Lee's Ferry, ghost town in Coconino County, Arizona, United States
Lee's Ferry è un attraversamento fluviale sul fiume Colorado nel nord dell'Arizona dove i primi coloni costruirono un collegamento di trasporto chiave. Il sito comprende il piccolo ranch stabilito da John D. Lee, l'area di funzionamento del traghetto e i resti di un posto commerciale che mostrano come le persone vivevano e lavoravano in questa località remota.

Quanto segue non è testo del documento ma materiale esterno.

(* ===== verification/Utils.v ===== *)
(** * Helpers of the launchers ([lib/kickstart/utils.cc])

    [escape], [split], [escapeJsonString], the command line splitter [parse],
    [checkifexecutable] and the search in PATH.  Buffers whose size matters
    ([pth], [argv]) are lists; an access outside of one ends the run. *)

From stdpp Require Import tactics.
From S2P Require Import Prelude.

(** ** [escape] *)

Definition toBeEscaped : bytes :=
  [" "%char; ":"%char; ";"%char; "/"%char; "#"%char; BACKSLASH; "'"%char; DQUOTE].

(** [s.find(c, pos)] *)
Fixpoint find_char (c : ascii) (s : bytes) : option nat :=
  match s with
  | [] => None
  | x :: s' => if Ascii.eqb x c then Some O else S <$> find_char c s'
  end.

Definition find_from (c : ascii) (pos : nat) (s : bytes) : option nat :=
  (fun i => (pos + i)%nat) <$> find_char c (drop pos s).

(** The loop [while (position != string::npos)]. *)
Fixpoint escape_loop (n : nat) (c : ascii) (input : bytes) (position : option nat)
  : outcome bytes :=
  match position with
  | None => Ok input
  | Some p =>
      match n with
      | O => OutOfFuel
      | S n' =>
          let input := <[p := "_"%char]> input in
          escape_loop n' c input (find_from c (p + 1) input)
      end
  end.

Fixpoint escape_each (cs : bytes) (input : bytes) : outcome bytes :=
  match cs with
  | [] => Ok input
  | c :: cs' =>
      let! input := escape_loop (S (length input)) c input (find_from c 0 input) in
      escape_each cs' input
  end.

Definition escape (input : bytes) : outcome bytes := escape_each toBeEscaped input.

(** ** [split] *)

Definition is_prefix (p s : bytes) : bool := bool_decide (take (length p) s = p).

(** [search]: what precedes the first occurrence and what follows it. *)
Fixpoint search (delim s : bytes) : option (bytes * bytes) :=
  if is_prefix delim s then Some ([], drop (length delim) s)
  else
    match s with
    | [] => None
    | c :: s' => prod_map (cons c) id <$> search delim s'
    end.

Fixpoint split_loop (n : nat) (s delim : bytes) (keep_empty : bool) (result : list bytes)
  : outcome (list bytes) :=
  match n with
  | O => OutOfFuel
  | S n' =>
      let '(temp, rest) :=
        match search delim s with
        | Some (temp, rest) => (temp, Some rest)
        | None => (s, None)
        end in
      let result := if keep_empty || negb (bool_decide (temp = [])) then result ++ [temp] else result in
      match rest with
      | None => Ok result
      | Some s => split_loop n' s delim keep_empty result
      end
  end.

Definition split (s delim : bytes) (keep_empty : bool) : outcome (list bytes) :=
  match delim with
  | [] => Ok [s]
  | _ => split_loop (S (length s)) s delim keep_empty []
  end.

(** ** [escapeJsonString] *)

Definition escapeJson_char (c : ascii) : bytes :=
  if Ascii.eqb c BACKSLASH then [BACKSLASH; BACKSLASH]
  else if Ascii.eqb c DQUOTE then [BACKSLASH; DQUOTE]
  else if Ascii.eqb c BSP then bs "\b"
  else if Ascii.eqb c FF then bs "\f"
  else if Ascii.eqb c LF then bs "\n"
  else if Ascii.eqb c CR then bs "\r"
  else if Ascii.eqb c TAB then bs "\t"
  else [c].

Definition escapeJsonString (input : bytes) : bytes := concat (map escapeJson_char input).

(** ** [parse]

    Cuts a command line in place: blanks in front of a word become NULs, the
    argument vector receives the positions of the words. *)

Definition is_blank (c : ascii) : bool :=
  Ascii.eqb c " " || Ascii.eqb c TAB || Ascii.eqb c LF.

Fixpoint span (p : ascii -> bool) (s : bytes) : bytes * bytes :=
  match s with
  | [] => ([], [])
  | c :: s' => if p c then let '(a, b) := span p s' in (c :: a, b) else ([], s)
  end.

(** [line] is what is left to read, [before] the buffer already passed,
    [argv] the positions stored so far. *)
Fixpoint parse_loop (n : nat) (line before : bytes) (argv : list nat) : outcome (list nat * bytes) :=
  match line with
  | [] => Ok (argv, before)
  | _ =>
      match n with
      | O => OutOfFuel
      | S n' =>
          let '(blanks, line) := span is_blank line in
          let before := before ++ replicate (length blanks) NUL in
          let '(word, line) := span (fun c => negb (is_blank c)) line in
          parse_loop n' line (before ++ word) (argv ++ [length before])
      end
  end.

Definition parse (line : bytes) : outcome (list nat * bytes) :=
  parse_loop (S (length line)) line [] [].

(** The C string at a position of the buffer. *)
Definition string_at (buffer : bytes) (pos : nat) : bytes := cstr (drop pos buffer).

Definition parsed_arguments (line : bytes) : outcome (list bytes) :=
  let! (argv, buffer) := parse line in Ok (map (string_at buffer) argv).

(** [char *arguments\[room\]; parse(line, arguments)]: the positions and the
    closing null pointer are written without a check. *)
Definition parse_into (room : nat) (line : bytes) : outcome (list bytes) :=
  let! args := parsed_arguments line in
  let! _ := assertion (length args + 1 <=? room)%nat "arguments out of bounds" in
  Ok args.

(** ** Executables *)

Record Stat := mkStat { st_reg : bool; st_uid : Z; st_gid : Z; st_mode : Z }.

(** Octal 100, 010 and 001. *)
Definition S_IXUSR : Z := 64.
Definition S_IXGRP : Z := 8.
Definition S_IXOTH : Z := 1.

(** Credentials and file system are the operating system's. *)
Definition checkifexecutable (stat : bytes -> option Stat) (euid egid : Z) (filename : bytes) : Z :=
  match stat filename with
  | None => 0
  | Some statinfo =>
      if negb (st_reg statinfo) then 0
      else if st_uid statinfo =? euid then Z.land (st_mode statinfo) S_IXUSR
      else if st_gid statinfo =? egid then Z.land (st_mode statinfo) S_IXGRP
      else Z.land (st_mode statinfo) S_IXOTH
  end.

Section FindPath.
Context (PATH_MAX : nat) (realpath : bytes -> option bytes) (check : bytes -> Z).

(** One directory of the list: copy it to [pth], add a slash, add the name.
    [pth] has room for [PATH_MAX] characters and the NUL. *)
Definition candidate (dir exe : bytes) (stop : bool) : outcome bytes :=
  let len := length dir in
  let! _ := assertion (if stop then (len <? PATH_MAX)%nat else (len <=? PATH_MAX)%nat)
              "pth overflow" in
  let! c := match last dir with
            | Some c => Ok c
            | None => Aborted "pth[-1]"
            end in
  let pth := if Ascii.eqb c "/" then dir else dir ++ bs "/" in
  let pth := pth ++ take (PATH_MAX - len) exe in
  let! _ := assertion (length pth <=? PATH_MAX)%nat "pth overflow" in
  Ok pth.

Fixpoint findpath_loop (n : nat) (beg exe : bytes) : outcome (Z * bytes) :=
  match n with
  | O => OutOfFuel
  | S n' =>
      let '(dir, rest) := span (fun c => negb (Ascii.eqb c ":")) beg in
      let stop := match rest with [] => true | _ => false end in
      let! pth := candidate dir exe stop in
      let found := check pth in
      if negb stop && (found =? 0) then findpath_loop n' (drop 1 rest) exe
      else Ok (found, pth)
  end.

Definition findpathof (PATH : option bytes) (exe : bytes) : outcome (Z * bytes) :=
  if existsb (fun c => Ascii.eqb c "/") exe then
    match realpath exe with
    | None => Ok (0, [])
    | Some pth => Ok (check pth, pth)
    end
  else
    match PATH with
    | None | Some [] => Ok (0, [])
    | Some searchpath => findpath_loop (S (length searchpath)) searchpath exe
    end.

End FindPath.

Lee's Ferry è stato stabilito nel 1864 quando i missionari attraversarono il Colorado per la prima volta, e il primo traghetto iniziò a operare nel 1873. Un forte è stato costruito nel 1874 per gestire le tensioni con le tribù locali, e le operazioni terminarono nel 1928 quando un ponte sostituì il passaggio.
Lee's Ferry era un punto di incontro dove i coloni e il popolo Navajo commerciavano e condividevano la terra, sebbene le tensioni crescessero con l'espansione dei coloni. Il modo in cui gli edifici erano posizionati e il piccolo forte costruito nel 1874 riflettono come entrambi i gruppi cercavano di convivere a questo attraversamento fluviale.
Il sito si trova su un terreno aperto e roccioso con poche strutture moderne, quindi porta molta acqua e protezione solare per la tua visita. Gli antichi edifici dispersi possono essere esplorati a piedi, ma l'ombra è limitata e il terreno è irregolare in alcuni punti.
John D. Lee, fondatore del traghetto, fu giustiziato nel 1877 per il suo ruolo nel massacro di Mountain Meadows, uno degli episodi più controversi della prima storia dell'Utah. Sua moglie Emma ha poi assunto il controllo delle operazioni del traghetto e le ha gestite con successo fino alla costruzione di un ponte moderno nel 1928.